• _WORK TO COMPLETE_:
Repeat exactly the opening lines of the records, ending with the line that contains "(op = OpPut →".

===== DATASET EXTRACT =====

Lemma preload_move s s' l op g g' l' : preload s → gens s = l ++ (op, g) :: l' → gens s' = l ++ (op, g') :: l' →
  made s' = made s → cut s' = cut s → g ≠ GenDone →
  (op = OpPut → ∀ n, turn_ok (cut s) n g → turn_ok (cut s) n g') →
  (run_done s' = true → run_done s = true ∨ (op = OpPut ∧ g' = GenDone)) → lost s' = lost s ∨ cut s = true → preload s'.
Proof.
  intros [Hn (n & Hp & Ht) Hd Hl] E E' Hm Hc Hg Hturn Hrd Hls. split; rewrite ?E', ?Hm, ?Hc.
  - rewrite E in Hn. revert Hn. by rewrite !fmap_app, !fmap_cons.
  - exists n. split; [done|]. intros x [Hx|[[= <- ->]|Hx]%elem_of_cons]%elem_of_app.
    + apply Ht. rewrite E. set_solver.
    + apply Hturn; [done|]. apply Ht. rewrite E. set_solver.
    + apply Ht. rewrite E. set_solver.
  - intros Hr. destruct (Hrd Hr) as [Hr'|[-> ->]]; [|right; set_solver]. destruct (Hd Hr') as [?|Hin]; [by left|right].
    rewrite E in Hin. eapply in_replaced; [exact Hin|]. intros [= _ <-]. done.
  - destruct Hls as [->|?]; [done|by right].
Qed.

(** The writes' generator is only told to stop from outside. *)
Lemma put_cut s l g l' : preload s → gens s = l ++ (OpPut, g) :: l' → g ≠ GenDone → run_done s = true → cut s = true.
Proof.
  intros P E Hg Hr. pose proof (ops_nodup s P) as Hn. destruct (pl_done s P Hr) as [?|Hin]; [done|]. rewrite E in Hn, Hin.
  apply gen_unique in Hin; [|done]. congruence.
Qed.

Lemma settle_preload s s' : preload s → settle s s' → preload s'.
Proof.
  intros P. destruct 1 as [s l op i l' E Hd|s l op i j l' w w' E Ew|s l op i j l' E Hf Hd|s l op i j l' now E Hf Hno|s l op i r l' E Hlen|s l op l' E
    |s w w' E|s w w' E Hjc|s w j w' state E|s w j target w' start end_ a E Han|s w r w' E Hlen|s r rs ok E Hnw|s ok E Hrc Hnw
    |s E Hall|s E Hall|s E Hwn].
  7-16: destruct P; by split.
  - eapply (preload_move s); cbn; try done; [|by left|by left]. intros -> n [-> Hb] Hw. destruct Hd as [Hd|Hd].
    + right. unfold has_turn in Hd. cbn in Hd. apply orb_false_iff in Hd as [_ Hd%Z.ltb_ge]. specialize (Hb Hw). lia.
    + left. by apply (put_cut s l (Ticking i) l').
  - eapply (preload_move s); cbn; try done; by left.
  - assert (op = OpPut) as -> by (destruct op; [done|cbn in Hf; lia]).
    assert (cut s = true) as Hc by by apply (put_cut s l (Offering i j) l').
    eapply (preload_move s); cbn; try done; [|by left|by right]. intros _ n _ _. by left.
  - eapply (preload_move s); cbn; try done; by left.
  - eapply (preload_move s); cbn; try done; by left.
  - eapply (preload_move s); cbn; try done; [|by left]. intros [?|Hs]%orb_true_iff; [by left|]. right. split; [|done].
    unfold stops in Hs. apply andb_prop in Hs as [[Hs _]%andb_prop _]. by apply bool_decide_eq_true in Hs.
Qed.

Lemma outside_preload s s' : preload s → outside s s' → preload s'.
Proof.
  intros P. destruct 1 as [s l op i l' key E Ht Hk j|s|s Hnw].
  - pose proof (ops_nodup s P) as Hn. destruct P as [Ho (n & Hp & Hturn) Hd Hl]. rewrite E in Hn, Ho. subst j. split; cbn -[started]; try done.
    + rewrite <-Ho. by rewrite !fmap_app, !fmap_cons.
    + destruct op.
      * destruct (Hturn (Ticking i)) as [-> Hb]; [rewrite E; set_solver|]. exists (S i). split.
        -- unfold put_keys in *. rewrite bfilter_app, fmap_app, Hp, seq_S, fmap_app. cbn. cbn in Hk. by rewrite Hk.
        -- intros g Hg. assert (NoDup (l ++ (OpPut, Offering i (mkJob (seqno s + 1) OpPut key)) :: l').*1) as Hn' by (revert Hn; by rewrite !fmap_app, !fmap_cons).
           apply gen_unique in Hg as ->; [|done]. cbn. split; [done|]. intros Hw. unfold has_turn in Ht. cbn in Ht.
           apply orb_true_iff in Ht as [Ht%Z.eqb_eq|Ht%Z.ltb_lt]; lia.
      * exists n. split.
        -- unfold put_keys in *. rewrite bfilter_app, fmap_app, Hp. cbn. by rewrite app_nil_r.
        -- intros g Hg. apply Hturn. rewrite E. set_solver.
    + intros Hr. destruct (Hd Hr) as [?|Hin]; [by left|right]. rewrite E in Hin. eapply in_replaced; [exact Hin|done].
  - destruct P as [Hn (n & Hp & Hturn) Hd Hl]. split; cbn; try done; [|by left|by right]. exists n. split; [done|].
    intros g Hg. specialize (Hturn g Hg). destruct g; cbn in *; try done; by left.
  - destruct P. by split.
Qed.

Lemma recording_preload s : recording s → preload s.
Proof.
  unfold recording. generalize started_preload. generalize started. intros s0 H0 Hr.
  induction Hr as [|s1 s2 s3 [Hi|Ho] _ IH]; [done|..]; apply IH; [by eapply settle_preload|by eapply outside_preload].
Qed.

(** *** Coming to an end *)

Definition gen_left (g : Op * gen) : nat :=
  match g.2 with GenDone => 0 | Ending => 1 | Ticking _ => 2 | Dropping _ _ => 4 | Offering _ _ => 8 end.
Definition worker_left (w : worker) : nat :=
  match w with WorkerDone => 0 | Receiving => 1 | Looping => 2 | Reporting _ => 4 | InFlight _ _ => 5 | Got _ => 6 end.
Definition main_left (m : main) : nat := match m with WaitGens => 3 | WaitWorkers => 2 | WaitWritten => 1 | Returned => 0 end.
Definition steps_left (s : rstate) : nat :=
  sum_list_with gen_left (gens s) + sum_list_with worker_left (workers s) + length (results s) +
  (if written s then 0 else 1) + main_left (at_main s).

Lemma settle_left s s' : settle s s' → steps_left s' < steps_left s.
Proof.
  destruct 1 as [s l op i l' E Hd|s l op i j l' w w' E Ew|s l op i j l' E Hf Hd|s l op i j l' now E Hf Hno|s l op i r l' E Hlen|s l op l' E
    |s w w' E|s w w' E Hjc|s w j w' state E|s w j target w' start end_ a E Han|s w r w' E Hlen|s r rs ok E Hnw|s ok E Hrc Hnw
    |s E Hall|s E Hall|s E Hwn]; unfold steps_left; cbn; rewrite ?E, ?Ew, ?Hnw, ?sum_list_with_app, ?length_app; cbn; lia.
Qed.

Lemma settle_keeps_done s s' : settle s s' → run_done s = true → run_done s' = true.
Proof. destruct 1; cbn; intros Hr; try done. by rewrite Hr. Qed.

(** Room in the channel of results, or the writer takes one. *)
Lemma report_or_write s : phases s → written s = false → length (results s) < maxResults ∨ ∃ s', settle s s'.
Proof.
  intros P Hw. destruct (results s) as [|r rs] eqn:E; [left; unfold maxResults; cbn; lia|right].
  eexists. by apply (p_write s r rs true).
Qed.

Lemma gen_moves s l op g l' : phases s → run_done s = true → gens s = l ++ (op, g) :: l' → g ≠ GenDone → ∃ s', settle s s'.
Proof.
  intros P Hr E Hg. destruct (phases_gen s l _ l' P E Hg) as [_ Hw]. destruct g as [i|i j|i r| |]; [..|done].
  - eexists. eapply g_over; eauto.
  - destruct (decide (0 < fixed op)%Z); [eexists; by eapply g_abandon|].
    destruct (existsb (λ w, match w with Receiving => true | _ => false end) (workers s)) eqn:Ex.
    + apply existsb_exists in Ex as (x & (w & w' & Hin)%list_elem_of_In%list_elem_of_split & Hx). destruct x; try done.
      eexists. by eapply g_hand.
    + eexists. apply (g_drop s l op i j l' 0%Z); [done|lia|]. intros Hin. apply not_true_iff_false in Ex. apply Ex, existsb_exists.
      exists Receiving. split; [by apply list_elem_of_In|done].
  - destruct (report_or_write s P Hw) as [?|?]; [eexists; by eapply g_report|done].
  - eexists. by eapply g_end.
Qed.

Lemma worker_moves s w x w' : phases s → at_main s = WaitWorkers → workers s = w ++ x :: w' → x ≠ WorkerDone → ∃ s', settle s s'.
Proof.
  intros P Hm E Hx. destruct (phases_worker s w x w' P E Hx) as [_ Hw].
  assert (jobsClosed s = true) as Hj by (apply (ph_jobs s P); by rewrite Hm).
  destruct x as [| |j|j target|r|]; [..|done].
  - eexists. by eapply w_loop.
  - eexists. by eapply w_exit.
  - eexists. by apply (w_send s w j w' (λ _, Ready)).
  - destruct (op_ j) eqn:Eo.
    + eexists. apply (w_answer s w j target w' 0 0 (PutAnswer None)); [done|]. by rewrite Eo.
    + eexists. apply (w_answer s w j target w' 0 0 (GetAnswer None false [])); [done|]. by rewrite Eo.
  - destruct (report_or_write s P Hw) as [?|?]; [eexists; by eapply w_report|done].
Qed.

Lemma run_moves s : phases s → run_done s = true → at_main s = Returned ∨ ∃ s', settle s s'.
Proof.
  intros P Hr.
  assert ({Forall gone (gens s)} + {Exists (λ g, g.2 ≠ GenDone) (gens s)}) as [Hall|Hex].
  { apply Forall_Exists_dec. intros [op []]; first [by left|by right]. }
  2: { right. apply Exists_exists in Hex as ([op g] & (l & l' & E)%list_elem_of_split & Hg). by eapply gen_moves. }
  destruct (at_main s) eqn:Em; [right; eexists; by apply m_gens|right|right|by left].
  - assert ({Forall (eq WorkerDone) (workers s)} + {Exists (λ w, w ≠ WorkerDone) (workers s)}) as [Hw|Hex].
    { apply Forall_Exists_dec. intros []; first [by left|by right]. }
    + eexists. by apply m_workers.
    + apply Exists_exists in Hex as (x & (w & w' & E)%list_elem_of_split & Hx). by eapply worker_moves.
  - destruct (written s) eqn:Ew; [eexists; by apply m_written|].
    destruct (results s) as [|r rs] eqn:E; [|eexists; by apply (p_write s r rs true)].
    eexists. apply (p_finish s true); [done| |done]. apply (ph_workers s P). by left.
Qed.

Lemma settle_run s s' : rtc settle s s' → phases s → run_done s = true → phases s' ∧ run_done s' = true.
Proof.
  induction 1 as [|s s1 s2 Hs _ IH]; intros P Hr; [done|]. apply IH; [by eapply settle_phases|by eapply settle_keeps_done].
Qed.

=====

• _REPLY_:
Lemma preload_move s s' l op g g' l' : preload s → gens s = l ++ (op, g) :: l' → gens s' = l ++ (op, g') :: l' →
  made s' = made s → cut s' = cut s → g ≠ GenDone →
  (op = OpPut → ∀ n, turn_ok (cut s) n g → turn_ok (cut s) n g') →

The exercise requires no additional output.